[WORK TO BE COMPLETED] Provide only the number of lines below that contain the word "adds".

RECORDS PROVIDED: Begin

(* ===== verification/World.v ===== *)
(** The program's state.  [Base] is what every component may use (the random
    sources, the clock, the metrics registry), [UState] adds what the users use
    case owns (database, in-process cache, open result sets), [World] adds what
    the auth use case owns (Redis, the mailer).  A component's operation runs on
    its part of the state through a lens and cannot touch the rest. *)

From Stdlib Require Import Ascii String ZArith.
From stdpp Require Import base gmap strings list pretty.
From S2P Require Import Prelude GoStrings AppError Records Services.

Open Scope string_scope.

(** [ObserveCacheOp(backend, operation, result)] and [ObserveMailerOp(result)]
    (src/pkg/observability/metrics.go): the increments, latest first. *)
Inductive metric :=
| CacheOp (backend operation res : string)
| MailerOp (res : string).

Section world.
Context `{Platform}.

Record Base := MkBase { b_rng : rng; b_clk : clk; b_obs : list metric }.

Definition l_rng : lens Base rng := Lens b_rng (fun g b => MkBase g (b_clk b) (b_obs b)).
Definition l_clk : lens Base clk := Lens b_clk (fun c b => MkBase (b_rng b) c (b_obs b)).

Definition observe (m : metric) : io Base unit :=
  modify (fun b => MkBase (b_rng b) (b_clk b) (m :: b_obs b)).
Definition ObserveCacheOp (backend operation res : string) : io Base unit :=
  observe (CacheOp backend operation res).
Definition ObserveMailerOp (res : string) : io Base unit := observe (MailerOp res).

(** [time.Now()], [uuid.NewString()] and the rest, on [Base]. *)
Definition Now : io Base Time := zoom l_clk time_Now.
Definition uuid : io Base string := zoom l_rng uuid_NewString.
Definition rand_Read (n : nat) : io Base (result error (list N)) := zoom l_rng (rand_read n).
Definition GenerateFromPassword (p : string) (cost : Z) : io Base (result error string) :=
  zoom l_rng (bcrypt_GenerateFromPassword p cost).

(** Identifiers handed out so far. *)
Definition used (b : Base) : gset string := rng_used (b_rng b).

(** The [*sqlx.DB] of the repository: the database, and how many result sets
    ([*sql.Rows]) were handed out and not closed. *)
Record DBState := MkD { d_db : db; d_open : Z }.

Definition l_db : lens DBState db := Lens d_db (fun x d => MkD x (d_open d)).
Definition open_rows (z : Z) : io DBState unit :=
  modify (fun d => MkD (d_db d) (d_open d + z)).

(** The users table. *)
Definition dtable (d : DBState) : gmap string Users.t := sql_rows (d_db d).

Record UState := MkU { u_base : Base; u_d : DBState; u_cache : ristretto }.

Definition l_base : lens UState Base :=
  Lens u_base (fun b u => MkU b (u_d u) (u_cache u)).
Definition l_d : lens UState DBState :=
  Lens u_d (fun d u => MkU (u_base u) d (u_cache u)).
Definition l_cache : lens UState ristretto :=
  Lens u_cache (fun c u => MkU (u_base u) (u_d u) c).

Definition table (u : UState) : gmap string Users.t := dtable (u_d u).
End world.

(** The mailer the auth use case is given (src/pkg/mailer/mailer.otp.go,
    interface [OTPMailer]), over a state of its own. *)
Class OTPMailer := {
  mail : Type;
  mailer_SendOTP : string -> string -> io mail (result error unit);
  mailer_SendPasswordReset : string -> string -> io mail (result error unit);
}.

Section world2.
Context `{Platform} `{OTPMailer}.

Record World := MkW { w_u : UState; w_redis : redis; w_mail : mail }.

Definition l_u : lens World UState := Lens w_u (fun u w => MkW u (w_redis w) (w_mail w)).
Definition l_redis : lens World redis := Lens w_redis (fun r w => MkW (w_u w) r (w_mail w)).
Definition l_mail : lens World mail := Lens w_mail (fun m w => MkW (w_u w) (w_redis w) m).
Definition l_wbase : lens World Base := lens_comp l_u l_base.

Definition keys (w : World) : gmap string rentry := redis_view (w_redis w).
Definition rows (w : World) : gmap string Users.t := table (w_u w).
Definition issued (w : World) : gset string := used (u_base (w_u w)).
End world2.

RECORDS PROVIDED: End
RECORDS PROVIDED: Begin

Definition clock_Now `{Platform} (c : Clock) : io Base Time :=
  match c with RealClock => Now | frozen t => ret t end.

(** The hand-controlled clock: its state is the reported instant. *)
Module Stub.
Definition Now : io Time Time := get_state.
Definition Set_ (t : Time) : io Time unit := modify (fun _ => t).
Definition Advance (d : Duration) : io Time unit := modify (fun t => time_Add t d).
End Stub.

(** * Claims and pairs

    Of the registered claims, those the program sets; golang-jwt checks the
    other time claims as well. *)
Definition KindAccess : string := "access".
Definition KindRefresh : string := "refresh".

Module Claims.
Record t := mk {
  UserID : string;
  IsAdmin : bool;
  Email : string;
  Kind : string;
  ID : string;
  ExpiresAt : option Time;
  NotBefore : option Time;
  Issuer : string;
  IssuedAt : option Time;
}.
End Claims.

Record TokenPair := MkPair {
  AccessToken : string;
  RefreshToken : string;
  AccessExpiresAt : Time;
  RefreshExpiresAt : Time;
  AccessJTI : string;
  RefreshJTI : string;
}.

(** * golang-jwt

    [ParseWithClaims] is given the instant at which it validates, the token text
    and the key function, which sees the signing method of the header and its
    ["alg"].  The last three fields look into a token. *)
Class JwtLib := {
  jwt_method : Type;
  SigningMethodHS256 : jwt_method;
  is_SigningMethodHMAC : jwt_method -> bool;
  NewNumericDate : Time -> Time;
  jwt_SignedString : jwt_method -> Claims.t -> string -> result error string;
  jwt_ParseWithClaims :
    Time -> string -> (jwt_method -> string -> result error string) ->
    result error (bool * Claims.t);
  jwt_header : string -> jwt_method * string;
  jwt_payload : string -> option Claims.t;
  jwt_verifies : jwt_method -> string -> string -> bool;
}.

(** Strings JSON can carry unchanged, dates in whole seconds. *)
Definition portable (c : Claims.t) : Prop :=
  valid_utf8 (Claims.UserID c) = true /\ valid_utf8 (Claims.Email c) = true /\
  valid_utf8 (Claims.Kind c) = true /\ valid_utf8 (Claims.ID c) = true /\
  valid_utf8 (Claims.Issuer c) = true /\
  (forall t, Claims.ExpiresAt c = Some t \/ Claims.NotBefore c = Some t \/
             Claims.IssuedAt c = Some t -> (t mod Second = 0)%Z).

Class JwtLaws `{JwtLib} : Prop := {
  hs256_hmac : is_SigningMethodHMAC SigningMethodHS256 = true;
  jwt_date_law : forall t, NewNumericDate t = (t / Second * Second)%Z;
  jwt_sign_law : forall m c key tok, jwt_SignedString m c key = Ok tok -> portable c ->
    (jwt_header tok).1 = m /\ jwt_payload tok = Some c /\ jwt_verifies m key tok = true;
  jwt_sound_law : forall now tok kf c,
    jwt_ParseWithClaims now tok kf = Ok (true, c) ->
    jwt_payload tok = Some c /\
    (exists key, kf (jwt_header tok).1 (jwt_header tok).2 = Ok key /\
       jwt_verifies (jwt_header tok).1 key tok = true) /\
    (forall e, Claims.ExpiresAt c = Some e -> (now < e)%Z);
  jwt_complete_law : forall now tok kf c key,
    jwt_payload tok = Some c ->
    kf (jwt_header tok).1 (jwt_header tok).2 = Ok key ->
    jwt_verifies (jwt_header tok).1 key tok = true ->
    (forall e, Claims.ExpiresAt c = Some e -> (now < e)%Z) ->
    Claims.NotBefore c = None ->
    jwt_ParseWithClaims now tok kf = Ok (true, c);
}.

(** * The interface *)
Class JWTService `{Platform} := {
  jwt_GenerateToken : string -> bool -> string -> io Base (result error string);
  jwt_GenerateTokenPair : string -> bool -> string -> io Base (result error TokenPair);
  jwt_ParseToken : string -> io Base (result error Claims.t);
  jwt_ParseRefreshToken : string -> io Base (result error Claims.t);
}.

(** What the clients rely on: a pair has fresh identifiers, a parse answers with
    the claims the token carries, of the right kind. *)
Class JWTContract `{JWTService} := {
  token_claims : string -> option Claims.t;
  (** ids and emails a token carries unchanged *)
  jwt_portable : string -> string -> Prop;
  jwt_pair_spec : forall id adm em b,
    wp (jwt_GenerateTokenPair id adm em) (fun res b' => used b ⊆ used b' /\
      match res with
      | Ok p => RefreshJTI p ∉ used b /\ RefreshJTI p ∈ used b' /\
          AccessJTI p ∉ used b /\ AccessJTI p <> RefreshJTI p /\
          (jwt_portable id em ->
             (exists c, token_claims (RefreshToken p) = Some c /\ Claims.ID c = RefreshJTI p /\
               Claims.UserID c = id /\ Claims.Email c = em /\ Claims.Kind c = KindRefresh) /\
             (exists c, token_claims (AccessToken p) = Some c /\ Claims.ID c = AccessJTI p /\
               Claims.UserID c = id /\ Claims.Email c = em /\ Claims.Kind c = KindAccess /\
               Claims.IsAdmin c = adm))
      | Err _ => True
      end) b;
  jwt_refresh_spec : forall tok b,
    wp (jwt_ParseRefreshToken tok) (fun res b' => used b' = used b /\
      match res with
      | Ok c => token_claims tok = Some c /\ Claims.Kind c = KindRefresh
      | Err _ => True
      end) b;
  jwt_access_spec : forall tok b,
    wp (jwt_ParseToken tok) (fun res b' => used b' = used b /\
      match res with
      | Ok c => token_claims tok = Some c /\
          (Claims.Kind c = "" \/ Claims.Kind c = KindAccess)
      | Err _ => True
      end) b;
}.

RECORDS PROVIDED: End

[RESULT FOR THIS EXERCISE] 2